8:53 Frontiers in the field include research efforts to design therapies that influence only the subsets of immune cells most associated with transplant rejection. Certain kinds of immune cells "remember" they have encountered a foreign protein, for instance. Therapies may destroy most of those cells, but those that remain eventually become capable of re-launching the attack on the transplant. On the other hand, one subset of T cells, called Tregs, are known to damp down the immune response in a careful way. What if engineers were able to deploy a person's own Tregs to damp down response to specific proteins on the surfaces of transplanted tissue?
10:11 Research efforts looking suppressing specific immune mechanisms, while the future of the field, are still in the early phases. Dr. Mannon hopes they suppress more surgically than the global suppression seen with older drugs.
10:45 The recent UAB transplant immunology symposium was timely, said Dr. Mannon, because UAB has been working to establish a collaborative consortium of transplant centers in the Southeast. UAB is one of the largest clinical transplant centers in the country, as is its partner in this symposium, the Emory Transplant Institute. Vanderbilt and the Medical College of South Carolina also have a strong interests in this area. The symposium was the first forum to identify and discuss the central, remaining problems in transplant immunology, and to launch joint efforts to solve them.
11:15 Among the research frontiers discussed was how best to arm patients with the ability to fight off infections without jeopardizing their transplants.

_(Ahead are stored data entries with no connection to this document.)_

(** * HFox downloader core: history store, archive converter, job runner,
      batch orchestrator and gallery-list parser

    A shallow embedding of [core/history.py], [core/converter.py],
    [core/downloader.py] and [core/sites/hentaifox.py], with the properties
    the design document states about them.

    Conventions.
    - A Python [str] is a Rocq [string] read as a sequence of code points
      below 256 (the Latin-1 range); the character ["178"%char] is U+00B2.
      The character predicates below ([isspace], [isdigit], decimal digits,
      [lower]) are Python's on that range.
    - A Python call that may raise returns [Exc A].
    - The SQLite table of the history store is a list of rows in rowid
      order, with the AUTOINCREMENT counter next to it.
    - The file system is a finite map from paths to nodes, threaded through
      the converter together with the log of the operations performed. *)

From Stdlib Require Import ZArith NArith Ascii String List Sorted Permutation Lia.
From Stdlib Require Import DecimalString.
From stdpp Require Import base option list strings gmap sorting.

Local Open Scope Z_scope.
Local Open Scope string_scope.
Local Open Scope list_scope.

(** ** Python exceptions and results *)

Inductive exc_kind :=
  | ValueError
  | TypeError
  | OSError
  | TimeoutExpired
  | OtherException.

(** An exception object: its class and [str(e)]. *)
Record exception := mkExc { exc_class : exc_kind; exc_text : string }.

Inductive Exc (A : Type) :=
  | Ok (a : A)
  | Raise (e : exception).
Arguments Ok {A} a.
Arguments Raise {A} e.

#[global] Instance exc_ret : MRet Exc := fun A a => Ok a.

#[global] Instance exc_bind : MBind Exc := fun A B k m =>
  match m with
  | Ok a => k a
  | Raise e => Raise e
  end.

Definition is_ok {A} (m : Exc A) : bool :=
  match m with Ok _ => true | Raise _ => false end.

(** ** Python [str] primitives *)

Module Py.

Definition code (c : ascii) : N := N_of_ascii c.

Definition in_range (lo hi : N) (c : ascii) : bool :=
  (N.leb lo (code c) && N.leb (code c) hi)%bool.

(** Unicode category Nd below 256: what [\d] matches and [int] reads. *)
Definition is_decimal (c : ascii) : bool := in_range 48 57 c.

(** [str.isdigit] on one character: Numeric_Type Decimal or Digit.  Below
    256 that adds the superscripts U+00B2, U+00B3 and U+00B9. *)
Definition isdigit_char (c : ascii) : bool :=
  (is_decimal c || N.eqb (code c) 178 || N.eqb (code c) 179
   || N.eqb (code c) 185)%bool.

(** [str.isspace] on one character; also the class [\s] and what
    [str.strip] removes. *)
Definition isspace_char (c : ascii) : bool :=
  (in_range 9 13 c || in_range 28 32 c || N.eqb (code c) 133
   || N.eqb (code c) 160)%bool.

(** [str.lower] on one character: A-Z, and U+00C0-U+00DE except U+00D7. *)
Definition lower_char (c : ascii) : ascii :=
  if (in_range 65 90 c
      || (in_range 192 222 c && negb (N.eqb (code c) 215)))%bool
  then ascii_of_N (code c + 32)
  else c.

Fixpoint lower (s : string) : string :=
  match s with
  | EmptyString => EmptyString
  | String c r => String (lower_char c) (lower r)
  end.

Fixpoint all_chars (p : ascii -> bool) (s : string) : bool :=
  match s with
  | EmptyString => true
  | String c r => (p c && all_chars p r)%bool
  end.

(** [s.isdigit()]: every character is a digit and there is at least one. *)
Definition isdigit (s : string) : bool :=
  match s with
  | EmptyString => false
  | _ => all_chars isdigit_char s
  end.

(** [s.replace(old, new)] for single characters. *)
Fixpoint replace_char (old new : ascii) (s : string) : string :=
  match s with
  | EmptyString => EmptyString
  | String c r =>
      String (if Ascii.eqb c old then new else c) (replace_char old new r)
  end.

(** [s[:n]] for [n >= 0]. *)
Fixpoint take (n : nat) (s : string) : string :=
  match n, s with
  | O, _ => EmptyString
  | _, EmptyString => EmptyString
  | S k, String c r => String c (take k r)
  end.

Fixpoint lstrip (s : string) : string :=
  match s with
  | String c r => if isspace_char c then lstrip r else s
  | EmptyString => EmptyString
  end.

(** Right strip: a character is dropped when it is a space and all that
    follows it has been dropped. *)
Fixpoint rstrip (s : string) : string :=
  match s with
  | EmptyString => EmptyString
  | String c r =>
      match rstrip r with
      | EmptyString => if isspace_char c then EmptyString else String c EmptyString
      | r' => String c r'
      end
  end.

Definition strip (s : string) : string := rstrip (lstrip s).

(** [sub in s]. *)
Fixpoint contains (sub s : string) : bool :=
  (String.prefix sub s
   || match s with
      | EmptyString => false
      | String _ r => contains sub r
      end)%bool.

Definition contains_char (c : ascii) (s : string) : bool :=
  negb (all_chars (fun d => negb (Ascii.eqb d c)) s).

(** [s.startswith(p)]. *)
Definition startswith (p s : string) : bool := String.prefix p s.

(** [s.split(sep)] for a one-character separator. *)
Fixpoint split_char (sep : ascii) (s : string) : list string :=
  match s with
  | EmptyString => [EmptyString]
  | String c r =>
      if Ascii.eqb c sep then EmptyString :: split_char sep r
      else match split_char sep r with
           | [] => [String c EmptyString]
           | p :: ps => String c p :: ps
           end
  end.

(** The longest prefix of decimal digits, and the rest. *)
Fixpoint span_decimal (s : string) : string * string :=
  match s with
  | String c r =>
      if is_decimal c
      then let '(d, t) := span_decimal r in (String c d, t)
      else (EmptyString, s)
  | EmptyString => (EmptyString, EmptyString)
  end.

One way may be to harness the bacteria that live in the human gut. What role do the bacteria that permanently colonize the body have in the immune system and transplant rejection? Can the interaction between our gut bugs and antibiotics for instance be manipulated to improve long-term outcomes of transplant patients by damping down system-wide inflammation?
14:24 Dr. Mannon is the newly elected president of the American Society of Transplantation, the second president in a row to come from UAB after Dr. Robert Gaston, M.D. UAB has for years been recognized across the Southeast for the large volume of clinical transplant procedures done here, but having the presidency sends a message to the nation about the strength of the basic and translational research underway.
15:45 The society has been very active on Capitol Hill in terms of lobbying for the support of related research, and that stance will continue during Dr. Mannon's term. As for the group's legislative agenda, they have been trying for 12 years to get a bill passed that would provide coverage for immunosuppressive therapy for the life of those with kidney transplants. Currently, Medicare pays for such medications for three years after the transplant, after which medications the become prohibitively expensive for those without private insurance. Another bill would ensure that those who donate a kidney to another person cannot have their coverage dropped by an insurer after they give the gift of life.